Could you please identify this font? I've already tried the online font identification doohickeys. Thanks!
posted by sciurus to media & arts (10 comments total)
It looks like a customized, sort of linocut version of Palatino (or Book Antiqua) Bold Italic.
posted by tepidmonkey at 1:16 PM on October 19, 2008


Look at the t in the logo and the t in the name - they are not identical. I'd guess that it was hand drawn, not a font.
posted by rhapsodie at 1:17 PM on October 19, 2008


Hmm... it reminds me of a more chiseled-out version of Mercurius Script, but that's not exactly it either.
posted by sixtyten at 1:44 PM on October 19, 2008


It looks like maybe they ran a standard font through Flash's "Optimize Curves" tool at high settings...
posted by scose at 3:09 PM on October 19, 2008


I agree with everyone else in that it's an altered version of a font. It looks to me like someone ran a very low-resolution logo through a vector trace program like those found in Adobe Illustrator or Corel Draw. I found a similarly-shaped font, Minion Pro, and ran it through Corel Trace to see if I could get a similar effect. There's no way to know for sure if this is what was done, what tracing program they used or what settings they traced at. My results weren't too far off, though.
posted by bristolcat at 4:24 PM on October 19, 2008


Wow, that's pretty cool, bristolcat.
posted by sciurus at 6:15 PM on October 19, 2008


Inkscape has a surprisingly solid Trace Bitmap feature.
posted by tremspeed at 8:51 PM on October 19, 2008


I came back and looked at this a little closer this morning. I assumed last night that what I was looking at was a very poorly traced logo, probably done by some production artist somewhere that was given a very, very low resolution JPG to copy from. But I was wrong. That's the actual logo and there's even a vector copy on that website. They could have run it through a trace program, but it's more likely that it was a hand-manipulated font.

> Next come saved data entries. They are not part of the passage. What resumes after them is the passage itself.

Lemma frags_step fuel hdr id nfb off data :
  data <> [] -> 0 < nfb -> let k := if Z.of_nat (length data) <=? nfb then length data else Z.to_nat nfb in
  frags_from (S fuel) hdr id nfb off data =
    fragment hdr id off (Z.of_nat (length data) <=? nfb) (take k data) :: frags_from fuel hdr id nfb (off + Z.of_nat k) (drop k data).
Proof.
  intros Hne Hn k. destruct data as [|x data']; [done|]. cbn [frags_from]. set (data := x :: data') in *. subst k.
  destruct (Z.of_nat (length data) <=? nfb); [|by rewrite Z2Nat.id by lia]. rewrite firstn_all, drop_all. by destruct fuel.
Qed.
Lemma frags_fuel hdr id nfb f1 : forall f2 off data, 0 < nfb -> (length data <= f1)%nat -> (length data <= f2)%nat ->
  frags_from f1 hdr id nfb off data = frags_from f2 hdr id nfb off data.
Proof.
  induction f1 as [|f1 IH]; intros f2 off data Hn H1 H2; (destruct data as [|x data']; [by destruct f2|]); [cbn in H1; lia|].
  destruct f2 as [|f2]; [cbn in H2; lia|]. rewrite !frags_step by done. f_equal. apply IH; [done|rewrite length_drop..]; cbn [length] in *; case_match; lia.
Qed.

(** ** Reassembly (RFC 8200, 4.5), of fragments in order *)

Definition frag_field (f : list Z) : Z := lwip_htons (le_val (slice 42 2 f)).
Fixpoint gather (id : list Z) (off : Z) (fs : list (list Z)) : option (list Z) :=
  match fs with
  | [] => None
  | f :: fs =>
      if (Z.land (frag_field f) IP6_FRAG_OFFSET_MASK =? off) && bool_decide (slice 44 4 f = id) then
        if Z.testbit (frag_field f) 0
        then data ← gather id (off + Z.of_nat (length (drop 48 f))) fs; Some (drop 48 f ++ data)
        else match fs with [] => Some (drop 48 f) | _ :: _ => None end
      else None
  end.
Definition reassemble (fs : list (list Z)) : option (list Z) :=
  match fs with
  | [] => None
  | f :: _ =>
      data ← gather (slice 44 4 f) 0 fs;
      Some (set_hdr (byte_at 40 f) (Z.of_nat (length data)) (take 40 f) ++ data)
  end.

Lemma land_offset x : 0 <= x < 65536 -> Z.land x IP6_FRAG_OFFSET_MASK = 8 * (x / 8).
Proof.
  intros Hx. change IP6_FRAG_OFFSET_MASK with (Z.ldiff (Z.ones 16) (Z.ones 3)).
  replace (Z.land x (Z.ldiff (Z.ones 16) (Z.ones 3))) with (Z.ldiff (Z.land x (Z.ones 16)) (Z.ones 3)).
  - rewrite Z.land_ones, Z.ldiff_ones_r, Z.shiftr_div_pow2, Z.shiftl_mul_pow2 by lia. rewrite Z.mod_small by (change (2 ^ 16) with 65536; lia). change (2 ^ 3) with 8. lia.
  - apply Z.bits_inj'. intros i Hi. rewrite Z.ldiff_spec, !Z.land_spec, Z.ldiff_spec. by rewrite andb_assoc.
Qed.
Lemma offset_field off (last : bool) :
  0 <= off < 65536 -> off mod 8 = 0 ->
  let x := Z.lor off (if last then 0 else IP6_FRAG_MORE_FLAG) in
  0 <= x < 65536 /\ Z.land x IP6_FRAG_OFFSET_MASK = off /\ Z.testbit x 0 = negb last.
Proof.
  intros Ho Hm x. assert (Hx : x = off + (if last then 0 else 1)).
  { subst x. destruct last; [by rewrite Z.lor_0_r, Z.add_0_r|]. unfold IP6_FRAG_MORE_FLAG.
    assert (E : Z.land off 1 = 0) by (change 1 with (Z.ones 1); rewrite Z.land_ones by lia; zlia).
    by rewrite Z.add_nocarry_lxor, Z.lxor_lor by exact E. }
  split; [rewrite Hx; destruct last; zlia|]. split.
  - rewrite land_offset; rewrite Hx; destruct last; zlia.
  - rewrite Hx, Z.bit0_odd. replace off with (2 * (off / 2)) by zlia. rewrite Z.odd_add, Z.odd_mul. by destruct last.
Qed.

(** What is read from a fragment. *)
Section fields.
Context (hdr : list Z) (id off : Z) (last : bool) (data : list Z) (Hh : length hdr = 40%nat).
Let f := fragment hdr id off last data.

Lemma fragment_parts : take 40 f = set_hdr IP6_NEXTH_FRAGMENT (Z.of_nat (length data) + IP6_FRAG_HLEN) hdr /\
  byte_at 40 f = hdr_nexth hdr /\ slice 44 4 f = le_bytes 4 (lwip_htonl id) /\ drop 48 f = data.
Proof.
  pose proof (set_hdr_length IP6_NEXTH_FRAGMENT (Z.of_nat (length data) + IP6_FRAG_HLEN) hdr Hh) as Hl. unfold f, fragment.
  revert Hl. generalize (set_hdr IP6_NEXTH_FRAGMENT (Z.of_nat (length data) + IP6_FRAG_HLEN) hdr). intros H Hl.
  do 40 (destruct H as [|? H]; [done|]). by destruct H.
Qed.
Lemma fragment_field : 0 <= off < 65536 -> off mod 8 = 0 ->
  Z.land (frag_field f) IP6_FRAG_OFFSET_MASK = off /\ Z.testbit (frag_field f) 0 = negb last.
Proof.
  intros Ho Hm. destruct (offset_field off last Ho Hm) as (Hr & Hoff & Hmore).
  enough (E : frag_field f = Z.lor off (if last then 0 else IP6_FRAG_MORE_FLAG)) by (rewrite E; done).
  unfold frag_field. rewrite <-(be16_val (Z.lor off (if last then 0 else IP6_FRAG_MORE_FLAG)) Hr). do 2 f_equal.
  pose proof (set_hdr_length IP6_NEXTH_FRAGMENT (Z.of_nat (length data) + IP6_FRAG_HLEN) hdr Hh) as Hl. unfold f, fragment.
  revert Hl. generalize (set_hdr IP6_NEXTH_FRAGMENT (Z.of_nat (length data) + IP6_FRAG_HLEN) hdr). intros H Hl.
  do 40 (destruct H as [|? H]; [done|]). by destruct H.
Qed.
Lemma length_fragment : length f = (48 + length data)%nat.
Proof. unfold f, fragment. by rewrite !length_app, set_hdr_length. Qed.
End fields.

Lemma frags_small fuel hdr id nfb : forall off data, length hdr = 40%nat -> 0 < nfb ->
  Forall (fun f => Z.of_nat (length f) <= nfb + 48) (frags_from fuel hdr id nfb off data).
Proof.
  induction fuel as [|fuel IH]; intros off data Hh Hn; [constructor|]. destruct (decide (data = [])) as [->|Hne]; [constructor|].
  rewrite frags_step by done. constructor; [|by apply IH]. rewrite length_fragment, length_take by done.
  case_match eqn:E; [apply Z.leb_le in E|]; lia.
Qed.

Lemma gather_frags hdr id nfb fuel : forall off data,
  length hdr = 40%nat -> 0 < nfb -> nfb mod 8 = 0 -> 0 <= off -> off mod 8 = 0 -> off + Z.of_nat (length data) < 65536 ->
  data <> [] -> (length data <= fuel)%nat ->
  gather (le_bytes 4 (lwip_htonl id)) off (frags_from fuel hdr id nfb off data) = Some data.
Proof.
  induction fuel as [|fuel IH]; intros off data Hh Hn Hn8 Ho Ho8 Hl Hne Hf; [destruct data; [done|cbn in Hf; lia]|].
  destruct data as [|x data']; [done|]. cbn [frags_from]. set (data := x :: data') in *.
  destruct (Z.leb_spec (Z.of_nat (length data)) nfb) as [Hle|Hgt].
  - destruct (fragment_parts hdr id off true data Hh) as (_ & _ & Ei & Ed). destruct (fragment_field hdr id off true data Hh) as [Eo Em]; [lia|done|].
    cbn [gather]. by rewrite Eo, Em, Ei, Ed, Z.eqb_refl, bool_decide_true.
  - set (piece := take (Z.to_nat nfb) data). assert (Hp : Z.of_nat (length piece) = nfb) by (unfold piece; rewrite length_take; lia).
    destruct (fragment_parts hdr id off false piece Hh) as (_ & _ & Ei & Ed). destruct (fragment_field hdr id off false piece Hh) as [Eo Em]; [lia|done|].
    cbn [gather]. rewrite Eo, Em, Ei, Ed, Z.eqb_refl, bool_decide_true by done. cbn [andb negb]. rewrite Hp, IH; try done; try lia.
    + cbn. unfold piece. by rewrite take_drop.
    + zlia.
    + rewrite length_drop. lia.
    + intros E. apply (f_equal length) in E. rewrite length_drop in E. cbn [length] in E. lia.
    + rewrite length_drop. lia.
Qed.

If you want to achieve a similar effect without hand-manipulating every letter, like I did above, take a JPG of your desired word in your desired font and reduce the resolution significantly. I mean, you want to see pixels and all kinds of stuff being messed up. Then you can run it through a trace program and see what you get. I have never used Inkscape's trace before, but it probably is the most accessible to you. Hopefully the trace program has lots of options that you can manipulate and play with to get a similar look. You'll want a purposefully bad trace, so that will usually involve reducing quality, number of nodes and complexity.
posted by bristolcat at 8:28 AM on October 20, 2008


This was probably not done with any bitmap tracing. In Adobe Illustrator, the process would be:
(1) Type your text with the desired base font using the type tool.
(2) With the new object selected with the select tool (not the type tool), do Type menu > Create Outlines.
(3) Keeping the new vector objects selected, do Filter menu > Distort > Roughen... (a dialog box will appear, giving controls for the filter).

Whoever did the logo most likely cleaned up a few points manually to finish.
posted by D.C. at 9:48 AM on October 20, 2008


All of the serifs are different. Maybe they are hand cut.